| Task goal |
Report each line of the data below in which "ScheduleQueryRequest" appears.

START Supplied information

(* ===== verification/SchedulerService.v ===== *)
(** * The scheduler service: [server/services/scheduler_service.rs]

    Requests of remote clients to schedule and to cancel events and queries.  The
    service is under a mutex, but the simulation runs meanwhile: the state shared
    with it changes, between any two accesses, by what the parameter [others]
    says.  A panic leaves the mutex poisoned. *)

From S2P Require Import Prelude StableSort Path Errors Time SyncCell PriorityQueue QueueItems IndexedPriorityQueue IpqRefinement.
From S2P Require Import KeyRegistry Endpoints Effects Scheduler SchedulerFacts Protocol Cbor.
From stdpp Require Import strings.
Local Open Scope Z_scope.

Module SchedulerService.
Import Items Endpoints KeyRegistry Protocol Cbor.

(** ** Requests *)
Inductive RequestDeadline : Type :=
  | RTime (time : Timestamp)
  | RDuration (duration : PDuration).

Record ScheduleEventRequest : Type := mkScheduleEvent {
  se_source : option Path.Path;
  se_event : bytes;
  se_with_key : bool;
  se_period : option PDuration;
  se_deadline : option RequestDeadline }.
Record ScheduleQueryRequest : Type := mkScheduleQuery {
  sq_source : option Path.Path;
  sq_request : bytes;
  sq_deadline : option RequestDeadline }.
(** The two halves of the key identifier. *)
Record CancelEventRequest : Type := mkCancelEvent { ce_key : option (nat * Z) }.

Section Service.
Context `{CB : Ciborium} {T : Type} `{PT : ProtoTime T}.
Context {SQ IQ : Type} `{SPQ : !StablePQ (T * Z) QueueItem SQ} `{IPQ : !StablePQ Z InjectorItem IQ}.
Notation Sh := (Shared T SQ IQ).

(** The scheduler itself is a handle on the shared state. *)
Record Resources : Type := mkResources {
  event_sources : gmap Path.Path EventSourceEntry;
  query_sources : gmap Path.Path QuerySourceEntry;
  key_registry : @KeyRegistry T }.

Inductive SchedulerService : Type :=
  | Halted
  | Started (r : Resources).

Record State : Type := mkState { service : SchedulerService; sh : Sh }.
Notation Srv := (Eff State Error).

Definition on_shared {E A} (m : Eff Sh E A) : Eff State E A := fun s =>
  let '(r, x) := m (sh s) in (r, mkState (service s) x).

Definition fail {A} (c : ErrorCode) : Srv A := throw (to_error c).
Definition require {A} (c : ErrorCode) (o : option A) : Srv A := liftO (ok_or (to_error c) o).
Definition endpoint {A} (r : Result A EndpointError) : Srv A := map_err from_endpoint_error (liftO (of_result r)).

(** [let Self::Started { .. } = self else { return Err(..) }] *)
Definition started : Srv Resources := fun s =>
  match service s with Halted => (Fail simulation_not_started_error, s) | Started r => (Val r, s) end.

(** A method of the key registry; [None] is its panic. *)
Definition on_keys {A} (f : @KeyRegistry T -> option (A * @KeyRegistry T)) : Srv A := fun s =>
  match service s with
  | Halted => (Panic, s)
  | Started r =>
      match f (key_registry r) with
      | None => (Panic, s)
      | Some (a, k) => (Val a, mkState (Started (mkResources (event_sources r) (query_sources r) k)) (sh s))
      end
  end.

(** What other threads do to the shared state before the access number [i]. *)
Context (others : nat -> Sh -> Sh).
Definition interfere (i : nat) : Srv unit := modify (fun s => mkState (service s) (others i (sh s))).
Definition scheduler_time (i : nat) : Srv T := interfere i;; gets (fun s => time (sh s)).

(** [time] and [halt] *)
Definition srv_time : Srv Timestamp :=
  started;;
  now ← scheduler_time 0;
  require SimulationTimeOutOfRange (monotonic_to_timestamp now).
Definition srv_halt : Srv unit := started;; interfere 0;; on_shared halt.

(** The macro [match_deadline]; adding the duration may panic. *)
Definition match_deadline (deadline : RequestDeadline) : Srv T :=
  match deadline with
  | RTime time => require InvalidTime (timestamp_to_monotonic time)
  | RDuration duration =>
      d ← liftO (unwrap (to_strictly_positive_duration duration));
      d ← require InvalidDeadline d;
      now ← scheduler_time 0;
      liftO (unwrap (mt_add now d))
  end.

Definition parse_period (period : option PDuration) : Srv (option Z) :=
  match period with
  | None => mret None
  | Some period =>
      d ← liftO (unwrap (to_strictly_positive_duration period));
      d ← require InvalidPeriod d;
      mret (Some d)
  end.

Definition make_event (source : EventSourceEntry) (with_key : bool) (period : option Z) (arg : bytes)
    : Srv (Event * option nat) :=
  match with_key, period with
  | false, None => e ← require InvalidMessage (event source arg); mret (e, None)
  | false, Some period => e ← require InvalidMessage (periodic_event source period arg); mret (e, None)
  | true, None =>
      '(e, key) ← map_err (fun _ => to_error InvalidMessage) (on_shared (keyed_event source arg)); mret (e, Some key)
  | true, Some period =>
      '(e, key) ← map_err (fun _ => to_error InvalidMessage) (on_shared (keyed_periodic_event source period arg));
      mret (e, Some key)
  end.

Definition register_key (event_key : nat) (period : option Z) (deadline : T) : Srv KeyRegistryId :=
  now ← scheduler_time 1;
  on_keys (fun r => r ← remove_expired_keys now r; Some (tt, r));;
  match period with
  | Some _ => on_keys (insert_eternal_key event_key)
  | None => on_keys (insert_key event_key deadline)
  end.

Definition srv_schedule_event (request : ScheduleEventRequest) : Srv (option KeyRegistryId) :=
  r ← started;
  source_path ← require MissingArgument (se_source request);
  period ← parse_period (se_period request);
  source ← endpoint (get_event (event_sources r) source_path);
  '(event, event_key) ← make_event source (se_with_key request) period (se_event request);
  deadline ← require MissingArgument (se_deadline request);
  deadline ← match_deadline deadline;
  key_id ← match event_key with
           | None => mret None
           | Some event_key => id ← register_key event_key period deadline; mret (Some id)
           end;
  interfere 2;;
  map_err from_scheduling_error (on_shared (schedule (Deadline.Absolute deadline) (QEvent event)));;
  mret key_id.

Definition srv_cancel_event (request : CancelEventRequest) : Srv unit :=
  started;;
  '(subkey1, subkey2) ← require MissingArgument (ce_key request);
  let key_id := Ipq.from_raw_parts subkey1 subkey2 in
  now ← scheduler_time 0;
  on_keys (fun r => r ← remove_expired_keys now r; Some (tt, r));;
  key ← on_keys (extract_key key_id);
  key ← require InvalidKey key;
  interfere 1;;
  on_shared (cancel_event key).

(** The result is the reader of the replies and their type, used by
    [schedule_query_reply] when the future that is returned is awaited. *)
Definition srv_schedule_query (request : ScheduleQueryRequest) : Srv (ReplyReader * TypeId) :=
  r ← started;
  source_path ← require MissingArgument (sq_source request);
  source ← endpoint (get_query (query_sources r) source_path);
  '(query, rx) ← map_err (fun _ => to_error InvalidMessage) (on_shared (Cbor.query source (sq_request request)));
  deadline ← require MissingArgument (sq_deadline request);
  deadline ← match_deadline deadline;
  interfere 2;;
  map_err from_scheduling_error (on_shared (schedule (Deadline.Absolute deadline) (QQuery query)));;
  mret (rx, qid_reply (qu_inner source)).

Definition schedule_query_reply (R : TypeId) (replies : option (list Value)) : Outcome Error (list bytes) :=
  replies ← ok_or (to_error SimulationBadQuery) (take_collect R replies);
  match replies with Ok l => Val l | Err _ => Fail (to_error InvalidMessage) end.
End Service.

(** ** Properties *)
Section Facts.
Context `{CB : Ciborium} {T : Type} `{PT : ProtoTime T}.
Context {SQ IQ : Type} `{SPQ : !StablePQ (T * Z) QueueItem SQ} `{IPQ : !StablePQ Z InjectorItem IQ}.
Notation Sh := (Shared T SQ IQ).
Notation St := (@State _ T SQ IQ).
Implicit Types (s : St) (others : nat -> Sh -> Sh).

Lemma started_val s r s' : started s = (Val r, s') -> service s = Started r /\ s' = s.
Proof. unfold started. destruct (service s) eqn:E; [done|]. by intros [= <- <-]. Qed.

Lemma require_val {A} c (o : option A) s a s' : require c o s = (Val a, s') -> o = Some a /\ s' = s.
Proof. unfold require. intros [H ->]%liftO_val. by destruct o; simplify_eq/=. Qed.

Lemma unwrap_val {A} (o : option A) s a s' : liftO (E := Error) (unwrap o) s = (Val a, s') -> o = Some a /\ s' = s.
Proof. intros [H ->]%liftO_val. by destruct o; simplify_eq/=. Qed.

Lemma endpoint_val {A} (r : Result A EndpointError) s a s' : endpoint r s = (Val a, s') -> r = Ok a /\ s' = s.
Proof. unfold endpoint, map_err, liftO. destruct r; cbn; [by intros [= <- <-]|done]. Qed.

Lemma on_keys_val {A} (f : @KeyRegistry T -> option (A * @KeyRegistry T)) s a s' : on_keys f s = (Val a, s') ->
  exists r k, service s = Started r /\ f (key_registry r) = Some (a, k) /\
    s' = mkState (Started (mkResources (event_sources r) (query_sources r) k)) (sh s).
Proof.
  unfold on_keys. destruct (service s) as [|r] eqn:E; [done|]. destruct (f (key_registry r)) as [[a' k]|] eqn:Ef; [|done].
  intros [= <- <-]. by exists r, k.
Qed.

(** The period of an event as requested. *)
Lemma parse_period_val p s d s' : parse_period p s = (Val d, s') ->
  s' = s /\ match p with None => d = None | Some p => exists d', to_strictly_positive_duration p = Some (Some d') /\ d = Some d' end.
Proof.
  unfold parse_period. destruct p as [p|]; [|by intros [= <- <-]].
  intros (o & s1 & [Ho ->]%unwrap_val & H)%bind_val_inv. apply bind_val_inv in H as (d' & s1 & [-> ->]%require_val & H).
  injection H as <- <-. split; [done|]. by exists d'.
Qed.

(** The event is that of the request, and its key is fresh. *)
Lemma make_event_val source wk period arg s e k s' : make_event source wk period arg s = (Val (e, k), s') ->
  service s' = service s /\ Items.period e = period /\ key e = k /\ event_id e = eid (ev_inner source) /\
  (exists v, from_reader (eid_type (ev_inner source)) arg = Some v /\ event_arg e = mkAny (eid_type (ev_inner source)) v) /\
  k = (if wk then Some (length (flags (sh s))) else None) /\
  sh s' = (if wk then with_flags (flags (sh s) ++ [false]) (sh s) else sh s).
Proof.
  destruct s as [srv x]. unfold make_event, map_err, on_shared, keyed_event, keyed_periodic_event, event, periodic_event, new_key, require, liftO.
  destruct wk, period as [p|]; cbv [mbind eff_bind option_bind mret eff_ret]; cbn;
    (destruct (from_reader _ arg) as [v|] eqn:E; cbn; [|done]); intros [= <- <- <-]; cbn; split_and!; try done; by exists v.
Qed.

Lemma scheduler_time_val others i s now s' : scheduler_time others i s = (Val now, s') ->
  now = time (others i (sh s)) /\ s' = mkState (service s) (others i (sh s)).
Proof. by intros [= <- <-]. Qed.

Lemma match_deadline_val others dl s t s' : match_deadline others dl s = (Val t, s') ->
  service s' = service s /\ (sh s' = sh s \/ sh s' = others 0%nat (sh s)).
Proof.
  unfold match_deadline. destruct dl as [ts|d]; [intros [_ ->]%require_val; by split; [|left]|].
  intros (o & s1 & [_ ->]%unwrap_val & H)%bind_val_inv. apply bind_val_inv in H as (d' & s1 & [_ ->]%require_val & H).
  apply bind_val_inv in H as (now & s1 & [-> ->]%scheduler_time_val & [_ ->]%unwrap_val). by split; [|right].
Qed.

(** The key registry is a map from the identifiers handed out so far. *)
Definition keys_ok (r : Resources) ids (m : gmap nat (T * nat)) (n : nat) : Prop :=
  reg_rel (key_registry r) ids m n /\ length ids = n /\ Z.of_nat n < u64_max.

Lemma register_key_val others k period dl s id s' r ids m n :
  service s = Started r -> keys_ok r ids m n -> register_key others k period dl s = (Val id, s') ->
  sh s' = others 1%nat (sh s) /\ exists r' m', service s' = Started r' /\ event_sources r' = event_sources r /\
    reg_rel (key_registry r') (ids ++ [id]) m' (S n) /\
    m' !! n = Some (match period with Some _ => mt_max | None => dl end, k).
Proof.
  intros Hr (Hrel & _ & Hb). unfold register_key.
  intros (now & s1 & [-> ->]%scheduler_time_val & H)%bind_val_inv.
  apply bind_val_inv in H as ([] & s2 & (r1 & k1 & Hr1 & Hp & ->)%on_keys_val & H). cbn [service sh] in *.
  rewrite Hr in Hr1. injection Hr1 as <-.
  destruct (purge_rel _ _ _ _ (time (others 1%nat (sh s))) Hrel) as (r2 & Hp2 & Hrel2). rewrite Hp2 in Hp. injection Hp as <-.
  set (e := match period with Some _ => mt_max | None => dl end).
  destruct (insert_rel _ _ _ _ k e Hrel2 Hb) as (id' & r3 & Hi & Hrel3).
  assert (exists r3', insert_key k e r2 = Some (id, r3') /\
    s' = mkState (Started (mkResources (event_sources r) (query_sources r) r3')) (others 1%nat (sh s))) as (r3' & Hi' & ->).
  { unfold e. destruct period; apply on_keys_val in H as (r4 & k4 & Hr4 & Hk & ->); cbn in Hr4; injection Hr4 as <-; by exists k4. }
  rewrite Hi in Hi'. injection Hi' as <- <-. split; [done|]. eexists _, _. split_and!; [done|done|exact Hrel3|apply lookup_insert_eq].
Qed.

END Supplied information

| Output of the exercise |
Record ScheduleQueryRequest : Type := mkScheduleQuery {
Definition srv_schedule_query (request : ScheduleQueryRequest) : Srv (ReplyReader * TypeId) :=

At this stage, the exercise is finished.